> **Task statement**
In the records below, find the line that contains "Definition sorted_unique (l" and the line that contains "(** Totals per date, ascending by date. *)". Set down exactly those lines and every line between them, and nothing more.

☆ ☆ ☆ ☆

(** The station an active component refers to, in a model that passes the
    validation: there is one, only one, and the status map of [GenerateDPV]
    has its status. *)
Lemma referenced_station xf filename (c : XComponent.t) :
  Valid (validation xf filename) = true ->
  c ∈ activeComponentsOf xf ->
  exists s, s ∈ activeStationsOf xf /\
            XStation.ID s = XComponent.STNo c /\
            (forall s', s' ∈ activeStationsOf xf ->
                        XStation.ID s' = XComponent.STNo c -> s' = s) /\
            statusMap (usedStationsOf xf) !! XComponent.STNo c =
              Some (XStation.Status s).
Proof.
  intros Hv Hc. apply validation_valid in Hv as [Hnd Hrefs].
  specialize (Hrefs c Hc). apply list_elem_of_fmap in Hrefs as (s & Hid & Hs).
  exists s. split; [done|]. split; [done|]. split.
  - intros s' Hs' Hid'. eapply NoDup_map_unique; eauto. congruence.
  - rewrite Hid. apply statusMap_lookup.
    + rewrite usedStationsOf_filter. by apply NoDup_map_filter.
    + rewrite usedStationsOf_filter. apply elem_of_filter_bool. split; [done|].
      unfold usedIDs. rewrite usedIDs_from, <- Hid.
      rewrite (bool_decide_eq_true_2 (_ ∈ _)); [by rewrite orb_true_r|].
      apply list_elem_of_fmap. by exists c.
Qed.

(** ** The skip flags that are written *)

Lemma land_pow2 (a k : Z) :
  0 <= k -> Z.land a (2 ^ k) = if Z.testbit a k then 2 ^ k else 0.
Proof.
  intros Hk. apply Z.bits_inj'. intros n Hn.
  rewrite Z.land_spec, Z.pow2_bits_eqb by done.
  destruct (Z.eqb_spec k n) as [->|Hne].
  - destruct (Z.testbit a n); simpl.
    + by rewrite Z.pow2_bits_true.
    + by rewrite Z.bits_0.
  - rewrite andb_false_r. destruct (Z.testbit a k).
    + by rewrite Z.pow2_bits_false.
    + by rewrite Z.bits_0.
Qed.

Lemma lor_pow2_set (a k : Z) :
  0 <= k -> Z.testbit a k = true -> Z.lor a (2 ^ k) = a.
Proof.
  intros Hk Ha. apply Z.bits_inj'. intros n Hn.
  rewrite Z.lor_spec, Z.pow2_bits_eqb by done.
  destruct (Z.eqb_spec k n) as [->|Hne].
  - by rewrite Ha.
  - by rewrite orb_false_r.
Qed.

(** One of the two corrections: the flag of the station is put in. *)
Lemma autofix_flag (skip status k : Z) :
  0 <= k ->
  (if negb (Z.land status (2 ^ k) =? 0) && (Z.land skip (2 ^ k) =? 0)
   then Z.lor skip (2 ^ k) else skip) =
  Z.lor skip (Z.land status (2 ^ k)).
Proof.
  intros Hk. rewrite !land_pow2 by done.
  assert (2 ^ k <> 0) as Hpow by (apply Z.pow_nonzero; lia).
  destruct (Z.testbit status k); simpl.
  - destruct (Z.eqb_spec (2 ^ k) 0) as [|_]; [done|]. simpl.
    destruct (Z.testbit skip k) eqn:Hs; simpl.
    + destruct (Z.eqb_spec (2 ^ k) 0) as [|_]; [done|].
      by rewrite lor_pow2_set.
    + done.
  - by rewrite Z.lor_0_r.
Qed.

Lemma autofix_vision (skip status : Z) :
  (if negb (Z.land status 4 =? 0) && (Z.land skip 4 =? 0)
   then Z.lor skip 4 else skip) = Z.lor skip (Z.land status 4).
Proof. exact (autofix_flag skip status 2 ltac:(lia)). Qed.
Lemma createTodo_failed db newId now req :
  status (createTodo db newId now req).1 ≠ 201 →
  (createTodo db newId now req).2 = db.
Proof.
  unfold createTodo. destruct (validationResult req); [|done].
  by destruct (saveNew now _ db) as [e|[t db']].
Qed.

Lemma deleteTodo_failed db req :
  status (deleteTodo db req).1 ≠ 200 → (deleteTodo db req).2 = db.
Proof.
  unfold deleteTodo, findOneAndDelete, castId. simpl.
  destruct (castObjectId (req_params_id req)); simpl; [|done].
  by destruct (head _).
Qed.

Lemma replaceFirst_identity new (db : Store) :
  (∀ t, t ∈ db → _id t = _id new → identity t = identity new) →
  identity <$> replaceFirst new db = identity <$> db.
Proof.
  induction db as [|x db IH]; simpl; [done|]. intros Hsame.
  case_bool_decide as Hx; simpl.
  - f_equal. symmetry. apply Hsame; [left | done].
  - f_equal. apply IH. intros t Ht. apply Hsame. by right.
Qed.

Lemma removeFirst_append (p : Todo → bool) (db : Store) t :
  (∀ x, x ∈ db → p x = false) → p t = true →
  removeFirst p (db ++ [t]) = db
  ∧ head (List.filter p (db ++ [t])) = Some t.
Proof.
  intros Hnone Ht. induction db as [|x db IH]; simpl.
  - by rewrite Ht.
  - rewrite (Hnone x) by left.
    destruct IH as [-> ->]; [|done]. intros y Hy. apply Hnone. by right.
Qed.

End KeepFacts.

(** X9. A request that is not answered with a success envelope changes
    nothing: when [createTodo] does not answer 201, or [updateTodo] or
    [deleteTodo] do not answer 200, the store is the one before the
    request; [getTodoById] never changes it. *)
Theorem failed_requests_change_nothing `{Platform} (db : Store)
    (newId : ObjectId) (now : Z) (req : Request) :
  (succeeded (createTodo db newId now req).1 = false →
   (createTodo db newId now req).2 = db)
  ∧ (succeeded (updateTodo db now req).1 = false →
     (updateTodo db now req).2 = db)
  ∧ (succeeded (deleteTodo db req).1 = false → (deleteTodo db req).2 = db)
  ∧ (getTodoById db req).2 = db.
Proof.
  unfold succeeded. repeat split.
  - intros Hfail. apply createTodo_failed. intros Hst. by rewrite Hst in Hfail.
  - intros Hfail.
    destruct (updateTodo_cases db now req)
      as [(Hdb & _)|(old & new & _ & _ & _ & Heq)]; [done|].
    by rewrite Heq in Hfail.
  - intros Hfail. apply deleteTodo_failed. intros Hst. by rewrite Hst in Hfail.
  - apply getTodoById_store.
Qed.

Lemma failed_requests_change_nothing_witness :
  (createTodo (H := Reference.platform) Sample.db Sample.id1 5000
     (Sample.request Sample.alice "" [] [("title", JStr "again")])).2
  = Sample.db.
Proof.
  by apply (failed_requests_change_nothing (H := Reference.platform)).
Defined.

(** X10. The handlers keep identifiers unique: from a store in which no
    two tasks share an identifier, each of the five handlers leaves such
    a store, a create with an identifier already in use being refused. *)
Theorem handlers_keep_unique_ids `{Platform} (db : Store) (newId : ObjectId)
    (now : Z) (req : Request) :
  uniqueIds db →
  uniqueIds (getAllTodos db req).2
  ∧ uniqueIds (getTodoById db req).2
  ∧ uniqueIds (createTodo db newId now req).2
  ∧ uniqueIds (updateTodo db now req).2
  ∧ uniqueIds (deleteTodo db req).2
  ∧ (newId ∈ (_id <$> db) → status (createTodo db newId now req).1 ≠ 201).
Proof.
  intros Huniq.
  destruct (uniqueIds_preserved db newId now req Huniq)
    as (Hlist & Hget & Hcreate & Hupdate & Hdelete).
  repeat split; try done.
  intros Hused Hst.
  destruct (createTodo_created db newId now req Hst) as (t & _ & Hsave).
  apply saveNew_saved in Hsave as (Hvalid & Hfresh & _).
  apply Hfresh. by rewrite (proj1 (created_fields req newId Hvalid)).
Qed.

Lemma handlers_keep_unique_ids_witness :
  uniqueIds (createTodo (H := Reference.platform) Sample.db
               "65a000000000000000000009" 5000
               (Sample.request Sample.alice "" [] [("title", JStr "new")])).2.
Proof.
  apply (handlers_keep_unique_ids (H := Reference.platform)). by_evaluation.
Defined.
(** [pd.DataFrame(data)] for a list.  A list of dicts (also the empty
    list) gives one row per dict and one column per key, a key missing
    from a record giving NaN; a dict followed by an element that is not
    a dict raises ([x.keys()] fails).  When the first element is not a
    dict pandas labels the columns 0, 1, ... (or raises): such a frame
    has no string label, and the model keeps none of its columns. *)
Definition pd_DataFrame (data : list json) : result DataFrame :=
  match data with
  | [] | JObj _ :: _ =>
      match union_keys [] data with
      | Some labels =>
          Ok (mkDataFrame (List.length data)
                (map (fun c => (c, map (record_cell c) data)) labels))
      | None => Raise AttributeError
      end
  | _ :: _ => Ok (mkDataFrame (List.length data) [])
  end.

Definition as_num (v : value) : option num :=
  match v with
  | VNum x => Some x
  | VBool b => Some (Fin (if b then 1 else 0))
  | _ => None
  end.

(** [series / k] *)
Definition series_div (col : list value) (k : Q) : result (list value) :=
  mapM (fun v => match as_num v with
                 | Some x => Ok (VNum (num_div x (Fin k)))
                 | None => Raise TypeError
                 end) col.

(** [series.apply(f)] for a function of a number returning a label. *)
Definition series_apply (f : num -> string) (col : list value) : result (list value) :=
  mapM (fun v => match as_num v with
                 | Some x => Ok (VStr (f x))
                 | None => Raise TypeError
                 end) col.

(** [df.apply(lambda x: f(x[a], x[b]), axis=1)] *)
Fixpoint apply_rows2 (f : value -> value -> result value) (a b : list value)
  : result (list value) :=
  match a, b with
  | va :: a', vb :: b' => v <- f va vb ;; vs <- apply_rows2 f a' b' ;; Ok (v :: vs)
  | _, _ => Ok []
  end.

(** The [.dt] accessor: defined on a column of timestamps, NaT giving the
    missing value [na]. *)
Definition dt_accessor (f : datetime -> value) (na : value) (col : list value)
  : result (list value) :=
  mapM (fun v => match v with
                 | VTime t => Ok (f t)
                 | VNaT => Ok na
                 | _ => Raise AttributeError
                 end) col.

Definition dt_get_date : list value -> result (list value) :=
  dt_accessor (fun t => VDate (dt_date t)) VNaT.
Definition dt_get_hour : list value -> result (list value) :=
  dt_accessor (fun t => VNum (num_of_Z (dt_hour t))) (VNum NaN).
Definition dt_day_name : list value -> result (list value) :=
  dt_accessor (fun t => VStr (day_name (dt_date t))) (VNum NaN).
Definition dt_isocalendar_week : list value -> result (list value) :=
  dt_accessor (fun t => VNum (num_of_Z (isoweek (dt_date t)))) (VNum NaN).
Definition dt_get_month : list value -> result (list value) :=
  dt_accessor (fun t => VNum (num_of_Z (month_of (dt_date t)))) (VNum NaN).
Definition dt_get_year : list value -> result (list value) :=
  dt_accessor (fun t => VNum (num_of_Z (year_of (dt_date t)))) (VNum NaN).

Section ToDatetime.

(** [pd.to_datetime] on a scalar that is neither missing nor already a
    timestamp or a date: what pandas makes of a string or a number,
    [None] when it raises. *)
Variable parse_datetime : value -> option datetime.

Definition to_datetime_scalar (v : value) : result value :=
  match v with
  | VTime t => Ok (VTime t)
  | VNaT => Ok VNaT
  | VDate d => Ok (VTime (midnight d))
  | VNum NaN => Ok VNaT
  | _ =>
      match parse_datetime v with
      | Some t => Ok (VTime t)
      | None => Raise ValueError
      end
  end.

(** [pd.to_datetime(series)] *)
Definition to_datetime (col : list value) : result (list value) :=
  mapM to_datetime_scalar col.

End ToDatetime.

(** [pd.read_csv]: a file without any column cannot be parsed. *)
Definition read_csv (snapshot : DataFrame) : result DataFrame :=
  match cols snapshot with
  | [] => Raise ValueError
  | _ => Ok snapshot
  end.

(** ** Persistent files *)

Record config : Type := mkConfig {
  monthly_goal : option Z;
  last_update : option datetime
}.

Record files : Type := mkFiles {
  csv_file : option DataFrame;
  config_file : option config
}.

(** [df.to_csv(CSV_FILE, index=False)] *)
Definition to_csv (fs : files) (df : DataFrame) : files :=
  mkFiles (Some df) (config_file fs).

(** [json.dump(config, f)] on the config file *)
Definition dump_config (fs : files) (c : config) : files :=
  mkFiles (csv_file fs) (Some c).

(** *** The config file as it lies on disk

    [files] holds the config as [json.load] returns it for a file that
    holds a JSON object whose timestamp, if any, parses.  On disk the
    file may hold anything else as well, and the sync paths read it
    after they have written the snapshot: [disk] has these contents
    too. *)

(** The value under ['last_update']: none (the key is missing, or its
    value is null, an empty string or another falsy value), an ISO
    timestamp, a string that is no ISO timestamp, or a truthy value
    that is no string. *)
Inductive stamp : Type :=
| NoStamp
| Stamp (t : datetime)
| NotISO
| NotText.

(** A JSON object as the programs use it: the monthly goal, if the key
    is there, and the timestamp. *)
Record config_dict : Type := mkDict {
  dict_goal : option Z;
  dict_last_update : stamp
}.

(** The contents of the config file: text that is not JSON (an empty
    or truncated file), a JSON value that is not an object, or an
    object. *)
Inductive config_text : Type :=
| NotJSON
| NotObject
| ObjectText (c : config_dict).

Record disk : Type := mkDisk {
  disk_csv : option DataFrame;
  disk_config : option config_text
}.

(** What [json.load] returns: a dict, or a value of another type. *)
Inductive loaded_json : Type :=
| Dict (c : config_dict)
| NotDict.

(** [json.load(f)] *)
Definition json_load (content : config_text) : result loaded_json :=
  match content with
  | NotJSON => Raise JSONDecodeError
  | NotObject => Ok NotDict
  | ObjectText c => Ok (Dict c)
  end.

(** [config['last_update'] = datetime.now().isoformat()]: only a dict
    supports the assignment. *)
Definition set_last_update (config : loaded_json) (now : datetime) : result config_dict :=
  match config with
  | Dict c => Ok (mkDict (dict_goal c) (Stamp now))
  | NotDict => Raise TypeError
  end.

(** The files of [fs] on disk. *)
Definition stamp_of (last_update : option datetime) : stamp :=
  match last_update with
  | Some t => Stamp t
  | None => NoStamp
  end.

Definition dict_of (c : config) : config_dict :=
  mkDict (monthly_goal c) (stamp_of (last_update c)).

Definition disk_of (fs : files) : disk :=
  mkDisk (csv_file fs) (option_map (fun c => ObjectText (dict_of c)) (config_file fs)).

(** ** Labels *)

Definition UNKNOWN : string := "Unknown".
Definition SPEED : string := "🔥 Speed (< 4:30)".
Definition TEMPO : string := "⚡ Tempo (4:30-5:30)".
Definition EASY : string := "🏃 Easy (5:30-6:30)".
Definition RECOVERY : string := "🚶 Recovery (> 6:30)".
Definition MORNING : string := "🌅 Morning".
Definition AFTERNOON : string := "☀️ Afternoon".
Definition EVENING : string := "🌙 Evening".

(** The whitelist of raw fields kept by [process_data]. *)
Definition RAW_COLS : list string :=
  ["name"; "distance"; "moving_time"; "start_date_local"; "total_elevation_gain";
   "type"; "average_heartrate"; "max_heartrate"; "average_speed"; "max_speed"]%string.

Definition PER_PAGE : Z := 200.
Definition PAGE_CAP : Z := 100.

(** Insertion into an ascending list without repetition: the effect of
    [sorted(series.unique())] and of the sorted labels of a pivot. *)
Fixpoint insert_unique (x : Z) (l : list Z) : list Z :=
  match l with
  | [] => [x]
  | y :: l' =>
      if x <? y then x :: l
      else if x =? y then l
      else y :: insert_unique x l'
  end.

Definition sorted_unique (l : list Z) : list Z :=
  fold_right insert_unique [] l.

(** [n] consecutive integers from [start]: the days of
    [pd.date_range(start, ..., freq='D')], the pages of a fetch. *)
Fixpoint consecutive (start : Z) (n : nat) : list Z :=
  match n with
  | O => []
  | S n' => start :: consecutive (start + 1) n'
  end.

(** Totals per date, ascending by date. *)
Fixpoint add_to_group (d : date) (x : Q) (groups : list (date * Q)) : list (date * Q) :=
  match groups with
  | [] => [(d, x)]
  | (d', total) :: groups' =>
      if d <? d' then (d, x) :: groups
      else if d =? d' then (d', (x + total)%Q) :: groups'
      else (d', total) :: add_to_group d x groups'
  end.

Fixpoint lookup_group (d : date) (groups : list (date * Q)) : option Q :=
  match groups with
  | [] => None
  | (d', total) :: groups' => if d =? d' then Some total else lookup_group d groups'
  end.

(** [df.pivot(index=..., columns=..., values=...)] on rows
    [((index, column), value)]: the labels on both axes are the distinct
    keys in ascending order, a cell without a row is NaN, and two rows
    with the same pair of keys are an error. *)
Record pivot_table : Type := mkPivot {
  pv_index : list Z;
  pv_columns : list Z;
  pv_values : list (list num)
}.

Definition key_eqb (a b : Z * Z) : bool :=
  (fst a =? fst b) && (snd a =? snd b).

Fixpoint lookup_cell (k : Z * Z) (rows : list ((Z * Z) * num)) : option num :=
  match rows with
  | [] => None
  | (k', v) :: rows' => if key_eqb k k' then Some v else lookup_cell k rows'
  end.

Fixpoint has_duplicate_key (rows : list ((Z * Z) * num)) : bool :=
  match rows with
  | [] => false
  | (k, _) :: rows' =>
      existsb (fun r => key_eqb k (fst r)) rows' || has_duplicate_key rows'
  end.

Definition pivot (rows : list ((Z * Z) * num)) : result pivot_table :=
  if has_duplicate_key rows then Raise ValueError
  else
    let index := sorted_unique (map (fun r => fst (fst r)) rows) in
    let columns := sorted_unique (map (fun r => snd (fst r)) rows) in
    Ok (mkPivot index columns
          (map (fun i => map (fun c => match lookup_cell (i, c) rows with
                                       | Some v => v
                                       | None => NaN
                                       end) columns) index)).

(** The data handed to the plot: [z], [x] and [y] of [go.Heatmap]. *)
Record heatmap : Type := mkHeatmap {
  hm_z : list (list num);
  hm_x : list Z;
  hm_y : list string
}.

(** ** Row selection and reductions

    What the dashboard uses of pandas beyond the pipeline: boolean masks,
    [df[mask]], [sum], [mean] and [max]. *)

(** [col[mask]]: the cells whose mask is true, in order. *)
Fixpoint select_rows {A : Type} (mask : list bool) (col : list A) : list A :=
  match mask, col with
  | b :: mask', x :: col' =>
      if b then x :: select_rows mask' col' else select_rows mask' col'
  | _, _ => []
  end.

(** [df[mask]] for a mask computed from a column of [df]. *)
Definition filter_rows (mask : list bool) (df : DataFrame) : DataFrame :=
  mkDataFrame (List.length (filter (fun b : bool => b) mask))
    (map (fun kc => (fst kc, select_rows mask (snd kc))) (cols df)).

(** [df.empty]: no row or no column. *)
Definition frame_empty (df : DataFrame) : bool :=
  Nat.eqb (nrows df) 0 || Nat.eqb (List.length (cols df)) 0.

(** [series == s] for a string [s]; a cell that is not a string differs. *)
Definition series_eq_str (col : list value) (s : string) : list bool :=
  map (fun v => match v with VStr s' => String.eqb s' s | _ => false end) col.

(** [series == n] for an int [n] on a column of numbers. *)
Definition series_eq_int (col : list value) (n : Z) : list bool :=
  map (fun v => match as_num v with
                | Some x => num_eqb x (num_of_Z n)
                | None => false
                end) col.

(** [series > k] on a column of numbers; a missing value compares false. *)
Definition series_gt (col : list value) (k : Q) : result (list bool) :=
  mapM (fun v => match as_num v with
                 | Some x => Ok (num_gtb x (Fin k))
                 | None => Raise TypeError
                 end) col.

(** [series >= d] for a date [d] on a column of dates; a missing value
    compares false. *)
Definition series_ge_date (col : list value) (d : date) : result (list bool) :=
  mapM (fun v => match v with
                 | VDate d' => Ok (d <=? d')
                 | VNaT | VNum NaN => Ok false
                 | _ => Raise TypeError
                 end) col.

(** [a & b] on two masks *)
Definition mask_and (a b : list bool) : list bool :=
  map (fun p => fst p && snd p) (combine a b).

(** [series.sum()]: missing values are skipped, and the sum of no value
    is 0. *)
Fixpoint series_sum (col : list value) : result Q :=
  match col with
  | [] => Ok 0%Q
  | v :: col' =>
      match as_num v with
      | Some (Fin q) => s <- series_sum col' ;; Ok (q + s)%Q
      | Some NaN => series_sum col'
      | None => Raise TypeError
      end
  end.

(** [series.count()]: the number of values present. *)
Fixpoint series_count (col : list value) : Z :=
  match col with
  | [] => 0
  | v :: col' =>
      match as_num v with
      | Some (Fin _) => 1 + series_count col'
      | _ => series_count col'
      end
  end.

(** [series.mean()]: the mean of the values present, NaN when there is
    none. *)
Definition series_mean (col : list value) : result num :=
  s <- series_sum col ;;
  let n := series_count col in
  Ok (if n =? 0 then NaN else Fin (s / inject_Z n)).

(** [series.max()]: the largest value present, NaN when there is none. *)
Fixpoint series_max (col : list value) : result num :=
  match col with
  | [] => Ok NaN
  | v :: col' =>
      match as_num v with
      | Some x =>
          m <- series_max col' ;;
          Ok (match x, m with
              | Fin a, Fin b => Fin (if Qle_bool a b then b else a)
              | Fin a, NaN => Fin a
              | NaN, _ => m
              end)
      | None => Raise TypeError
      end
  end.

☆ ☆ ☆ ☆

> **Reply**
Definition sorted_unique (l : list Z) : list Z :=
  fold_right insert_unique [] l.

(** [n] consecutive integers from [start]: the days of
    [pd.date_range(start, ..., freq='D')], the pages of a fetch. *)
Fixpoint consecutive (start : Z) (n : nat) : list Z :=
  match n with
  | O => []
  | S n' => start :: consecutive (start + 1) n'
  end.

(** Totals per date, ascending by date. *)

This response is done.